CROSS REFERENCE TO RELATED APPLICATION This application is a continuation of application Ser. No. 10/358 985, filed Feb. 5, 2003.
FIELD OF THE INVENTION This invention relates to a processor architecture of the type which can be used for a multi-standard broadcast or communications processor.
BACKGROUND OF THE INVENTION In a broadcast receiver or communications system it is desirable to support many different transmission standards. For example, a television receiver may operate with a number of different broadcast standards including analogue (NTSC, PAL, SECAM), digital terrestrial (DVB-T, ATSC, ISDB), cable (DVB-C) or satellite (DVB-S, DBS) formats. Also, in two-way radio communications it is desirable to support more than one communication standard. For example, in mobile telephones as new standards have been developed, phones have been produced which operate on more than one of these standards.
Texas Instruments produce a device, the OMAP1510, which combines an ARM925 application processor and a TMS32055x DSP processor to provide multimedia processing in a multi-standard mobile terminal. This device enables the implementation of many low speed data standards, but cannot support high speed data standards such as DVB-T.
Oren Semiconductors produce a device which is compatible with all major digital and analogue television standards in the US : OR51132 Demodulator, October 2002. This device enables the implementation of multi-standard television products for the US market, but cannot support television standards from other parts of the world.
In patent application US 2002/0070796 an architecture is described which aims to be compatible with any digital television broadcast standard around the world. The architecture comprises a plurality of processing units and a standard memory linked to a bus.
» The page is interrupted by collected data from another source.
Lemma nonempty_filled q : Forall (λ x, 0 < snd x) q → filled q.
Proof. intros H. apply (Forall_impl _ _ _ H). intros x. lia. Qed.
(** The layers of a warehouse, reconciled or not. *)
Lemma balance_queue now ms ns c :
  books ms ns → Z.abs c < bound →
  ∃ q, hb_layers (balance itemId costs purchases warehouseId now ms (of_Z c)) = map tag q ∧
    Forall (λ x, 0 < snd x) q ∧ total q = Z.max c 0 * million.
Proof.
  intros Hb Hc. unfold balance. cbn [hb_layers].
  assert (∃ q, filled q ∧ total q = Z.max c 0 * million ∧
    match reconcile itemId costs purchases warehouseId now ms (of_Z c) with
    | Some layers => List.filter (λ l, positive (hl_quantity l)) layers
    | None => if gtb (of_Z c) (of_Z 0) then [opening itemId warehouseId (of_Z c) now] else []
    end = map tag (List.filter (λ x, 0 <? snd x) q)) as (q & Hq & Ht & ->).
  { destruct (reconcile _ _ _ _ _ _ _) as [layers|] eqn:E.
    - apply (reconcile_queue now ms ns) in E as (q & -> & Hq & Ht & _); [|done..].
      exists q. split_and!; [done..|]. apply filter_positive; [done|]. bounds. lia.
    - exists (opening_queue c now).
      split_and!; [apply opening_filled|apply opening_total|].
      rewrite opening_tag by done. unfold opening_queue.
      destruct (Z.ltb_spec 0 c); [|done]. simpl.
      destruct (Z.ltb_spec 0 (c * million)); [done|bounds; lia]. }
  exists (List.filter (λ x, 0 <? snd x) q). split_and!; [done| |by rewrite total_filter].
  apply Forall_forall. intros x [_ Hx]%list_elem_of_In%filter_In. by apply Z.ltb_lt.
Qed.
End steps.
End facts.

(** * Theorems *)

(** Reconstruction never invents or loses stock.  For a warehouse whose books hold whole
    quantities and open with no negative stock, whether or not its movements reconcile,
    the layers it is opened with are not empty and add up exactly to its current stock (to
    nothing when that is negative), and the quantity reported as lacking a cost is the sum
    of the layers without one. *)
Theorem historical_fifo_total {dec : Decimal} {laws : DecimalLaws dec} {plat : Platform}
    warehouseId itemId costs purchases now ms ns c :
  (∀ i cost, costs !! i = Some cost → fine_parts (hc_parts cost)) →
  books ms ns → Z.abs c < bound →
  let b := balance itemId costs purchases warehouseId now ms (of_Z c) in
  ∃ q : Queue, hb_layers b = map tag q ∧ Forall (λ x, 0 < snd x) q ∧
    total q = Z.max c 0 * million ∧
    hb_openingCostQuantity b = micro (total (List.filter unknown q)).
Proof.
  intros Hf Hb Hc b. destruct (balance_queue warehouseId itemId costs purchases Hf now ms ns c Hb Hc)
    as (q & E & Hq & Ht). exists q. split_and!; [exact E|done..|]. unfold b, balance in *.
  cbn [hb_layers hb_openingCostQuantity] in *. rewrite E, d_zero_micro, opening_cost;
    [done|by apply nonempty_filled|done|bounds; lia].
Qed.

(** C27: Reconstruction is first in, first out.  When the movements of a warehouse, of whole
    and bounded quantities and with costs that fit their columns, reconcile and none gives
    a reservation back, its layers are the opening stock and everything it
    received, in order, less everything it issued, taken from the front. *)
Theorem historical_fifo_queue {dec : Decimal} {laws : DecimalLaws dec} {plat : Platform}
    warehouseId itemId costs purchases now m ms ns c :
  (∀ i cost, costs !! i = Some cost → fine_parts (hc_parts cost)) →
  books (m :: ms) ns → Z.abs c < bound →
  Forall (λ m, has_reference "ORDER_RESERVATION_RELEASE" m = false) (m :: ms) →
  let b := balance itemId costs purchases warehouseId now (m :: ms) (of_Z c) in
  hb_reconciled b = true →
  ∃ o, mv_beforeQuantity m = Some (of_Z o) ∧
    hb_layers b = map tag (List.filter (λ x, 0 <? snd x)
      (drain (issued ns) (opening_queue warehouseId itemId o (mv_createdAt m - 1) ++
         all_brought warehouseId costs purchases (m :: ms) ns))).
Proof.
  intros Hf Hb Hc Hr b. unfold b, balance. cbn [hb_layers hb_reconciled].
  destruct (reconcile _ _ _ _ _ _ _) as [layers|] eqn:E; [|intros H; by bool_hyps; destruct H].
  apply (reconcile_queue warehouseId itemId costs purchases Hf now (m :: ms) ns) in E
    as (q & -> & Hq & Ht & Hfifo); [|done..].
  intros _. destruct (Hfifo Hr) as (o & Ho & Eq). exists o. split; [done|].
  rewrite <- Eq. apply filter_positive; [done|]. bounds. lia.
Qed.

(** * Concrete books, for the witnesses *)

Module HistoricalExamples.
Import SamplePlatform FixedPoint.
Local Open Scope string_scope.

Definition movement (i : string) (reference : option string) (t : Date) (before after cost : Z)
  : MovementRow :=
  {| mv_id := i; mv_tenantId := "t-1"; mv_type := ADJUSTMENT;
     mv_quantity := of_Z (after - before); mv_note := None; mv_createdAt := t;
     mv_beforeQuantity := Some (of_Z before); mv_afterQuantity := Some (of_Z after);
     mv_createdById := None; mv_inventoryItemId := "flour"; mv_referenceId := Some "o-1";
     mv_referenceType := reference; mv_warehouseId := Some "w-1";
     mv_unitCost := if (0 <? cost)%Z then Some (d_of_number (of_Z cost)) else None;
     mv_totalCost := None |}.
(** Five units at the start, ten more, seven issued. *)
Definition ledger : list MovementRow :=
  [movement "m1" None 10 5 15 40; movement "m2" None 20 15 8 0]%Z.
Definition reconstructed : Balance :=
  balance "flour" ∅ (λ _, None) (Some "w-1") 99%Z ledger (of_Z 8).
Definition quantities (b : Balance) : list (option string * Z) :=
  map (λ l, (hl_sourceMovementId l, unmicro (hl_quantity l))) (hb_layers b).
Different processing units are utilized in dependence on the broadcast standard being received. Some of these are shared between the different standards. The architecture described supported multi-standard television products for worldwide markets, but will not support other data standards such as 802.11a wireless LAN.
SUMMARY OF THE INVENTION Preferred embodiments of the present invention seek to reduce the number of components required in such a processor architecture by arranging for processes common to two or more different standards to be shared between these standards and providing one or more programmable processes to implement functions which are specific to individual standards.
In a preferred embodiment, a modulation and coding processor (MCP) is provided comprising a programmable processor with a closely coupled high-speed memory unit which is accessed by a direct memory access (DMA) unit. The inputs and outputs to the programmable processor are made by the DMA unit via the closely coupled memory unit whilst inputs and outputs received and required by dedicated processors are also coupled to the DMA unit and data required by these is buffered within the high-speed memory unit before a desired output is provided.
The dedicated processors perform functions which are common to many standards and the programmable processors implement functions which are specific to individual standards.
Preferably, the same circuitry is used for modulation and demodulation of broadcast and communication signals for a number of different standards. This allows multi-standard systems to be implemented with a lower component cost that would be the case if a separate demodulation circuit were used for each standard. Also, development time can be reduced for new standards since invariably these will include some functionality which is common to them and existing standards and can therefore be handled by the dedicated processors. Use of such an architecture will also require a smaller amount of memory than known multi-standard processors.
The invention is defined in its various aspects in the appended claims to which reference should now be made.
BRIEF DESCRIPTION OF THE DRAWINGS A preferred embodiment of the invention will now be described in detail by way of example with reference to the accompanying drawings in which:
FIG. 1 shows a block diagram of a processing unit for use in an embodiment of the invention; and
FIG. 2 shows an embodiment of the invention.
DETAILED DESCRIPTION In a system-on-chip design incorporating complex signal processing functions, it is frequently the case that memory requires a large proportion of the chip area. To achieve an economical design, it is desirable to make the most efficient use of memory so that the chip area is minimized.FIG. 1 shows a modulation and coding processor10 (MCP) which is an arrangement of a programmable very long instruction word (VLIW)processor1 which is close-coupled to a high-speed memory2. Thememory2 is linked to aDMA controller3, which in this example has two inputs and two outputs.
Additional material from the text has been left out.